第六話 約束

 気付けば五人はすでにテハイザ王の居室の前についていた。ロスが戸口を叩いて入室の是非を問い、承諾の返事を受けて扉を開く。

 テハイザ王とカエルムはちょうど話の最中だったらしく、書類等を広げた机を挟んで座っていた。


「皆、揃いだったか。ちょうど良かった。先の話をいま、カエルム殿とも済ませたところだ」


 国での仕事を急ぎで片付けた後の早駆けだったというのに、疲れを微塵も見せず、カエルムは優雅に微笑んだ。

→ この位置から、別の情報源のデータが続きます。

Lemma drain_loop_wp fuel : forall h s Q,
  inv h s ->
  (forall r h', match r with Some s' => inv h' s' /\ ended h' s' | None => True end -> Q r h') ->
  wps (drain_loop fuel s) Q h.
Proof.
  unfold ended.
  induction fuel as [|fuel IH]; intros h s Q Hi HQ; cbn [drain_loop];
    (destruct (pcb s) eqn:Ep; [|cbn [Interact.wp]; apply HQ; auto]);
    apply wp_pbind; pose proof Hi as (freed & xs & r & C & Eo); rewrite (c_buffer _ _ _ _ _ _ _ _ _ _ C);
    cbn [of_option of_outcome Interact.wp];
    (destruct (Z.eqb_spec (RingBuffer.hev_ring_buffer_get_use_size r) 0) as [Hu|_];
      [apply HQ; pose proof (drained _ _ _ _ _ C Hu); auto|]); [by apply HQ|].
  apply wp_pbind. apply yielder_wp; [done|]. intros a s3 h3 Hi3 Ht.
  destruct (Z.ltb_spec a 0); [apply HQ; auto|by apply IH].
Qed.

End wp.

(** ** Before the splice *)

(** A session that was constructed and waits for its SOCKS5 server: what the stack
    delivered so far is on the chain. *)
Record started (h : trace) (s : HevSocks5SessionTCP) (xs : chain) : Prop := {
  st_packet : packet (heap s) (queue s) xs;
  st_owned : all_owned xs;
  st_data : delivered h = data xs;
  st_acked : acked h = 0;
  st_recved : recved h = 0;
  st_out : out h = [];
  st_read : readin h = [];
  st_handed : handed h = [];
  st_pos : handed_pos h = [];
}.

Lemma started_callbacks l : forall D s xs,
  packet (heap s) (queue s) xs -> all_owned xs -> D = data xs -> cbs_ok (zlen D) 0 s l ->
  exists e s' xs', run_callbacks s l = Val (e, s') /\ packet (heap s') (queue s') xs' /\ all_owned xs' /\
    D ++ e_data e = data xs' /\ e_acked e = 0.
Proof.
  induction l as [|c l IH]; intros D s xs Hp Ho Ed Hl.
  { exists (mkEffect [] 0), s, xs. cbn. by rewrite app_nil_r. }
  destruct Hl as [[Hpcb Hc] Hl].
  assert (exists e s1 xs1, run_callback s c = Val (e, s1) /\ packet (heap s1) (queue s1) xs1 /\ all_owned xs1 /\
    D ++ e_data e = data xs1 /\ e_acked e = 0) as (e & s1 & xs1 & E & Hp1 & Ho1 & Ed1 & Ea).
  { destruct c as [[|y ys]|n|]; [| |lia|].
    - cbn [run_callback]. rewrite add_bufs_nil. do 3 eexists. split; [reflexivity|]. cbn [e_data e_acked]. change (data []) with (@nil Z).
      by rewrite app_nil_r.
    - destruct Hc as (Hy & Hoy & Hf & Hw). cbn [run_callback].
      destruct (recv_ok s xs (y :: ys) Hp Ho) as (s' & zs & -> & Hz & Hoz & Ez & _); [done..|by rewrite <- Ed|].
      cbn [obind]. rewrite Z.eqb_refl. do 3 eexists. split; [reflexivity|]. cbn [e_data e_acked]. by rewrite Ed, <- Ez.
    - do 3 eexists. split; [reflexivity|]. cbn [e_data e_acked]. by rewrite app_nil_r. }
  rewrite E in Hl. cbn [run_callbacks]. rewrite E. cbn [obind]. rewrite Ea, <- zlen_app in Hl.
  destruct (IH _ s1 xs1 Hp1 Ho1 Ed1 Hl) as (f & s2 & xs2 & -> & Hp2 & Ho2 & Ed2 & Ea2). cbn [obind].
  do 3 eexists. split; [reflexivity|]. cbn [e_data e_acked]. rewrite Ea, Ea2, app_assoc. done.
Qed.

「幸い、テハイザ王殿下も考えていたことが同じらしくて助かりました。シードゥスにはこれから一層、世話になるかな」

「え? 俺?」


 全く意外なところで名前を呼ばれ、シードゥスは自分を自分で指すというありきたりの仕草で問い返した。横ではアウロラが事情知ったりといった風情で兄と王の言葉の続きを待っている。


「実はね、外交使節を兼ねるという形で、シードゥスにはシレアに留学してもらいたい。業務内容としてはテハイザとの連絡係だが、学んでもらいたいのはむしろロス殿の仕事かな」

「え」

「いま、ロスに稽古をつけてもらっているだろう? それを継続する傍ら、テハイザ王殿下とシレアの間のやりとりにも走ってもらうことになるから、多少大変にはなるかと思うが」


 両人の言葉にシードゥスは驚きで数秒、固まってしまった。周囲が自分の返答を待っているのに気が付いて、やっと口を開く。


「それは……願ってもない恩恵ではありますが、でもそうすると妹は……」

「ああ、それなのだが」


 テハイザ王は予想通りだとでもいうように、スピカに視線を移した。


「今時分、落ち着きのないテハイザよりシレアの方が教育制度が整っているのは承知だろう。城での働きを見ていても彼女は随分と賢いからね、テハイザの不十分な教育では勿体ない。奨学生として留学させたいと思っていたのだよ」

「もちろんスピカの希望を一番に優先するつもりで——というわけだけれど、どうする? スピカ」


 優しく問いかけたカエルムに、それまで大人しく話を聞いていたスピカの濃紺の瞳がまん丸に見開き、同じ色をした兄の眼を見て、カエルムとテハイザ王、アウロラ、ロスの顔を見て、もう一度兄を見た。そして大きく息を吸うと、「行きたいです!」と弾けんばかりに返事をする。


「スピカ、それならほら、さっきの」

「あっ」


 アウロラが小さく囁いたのを聞き、スピカはしゃんと姿勢を正した。そして右足を下げ、爪先を床に立てると、両の手で衣を少しだけ持ち上げる。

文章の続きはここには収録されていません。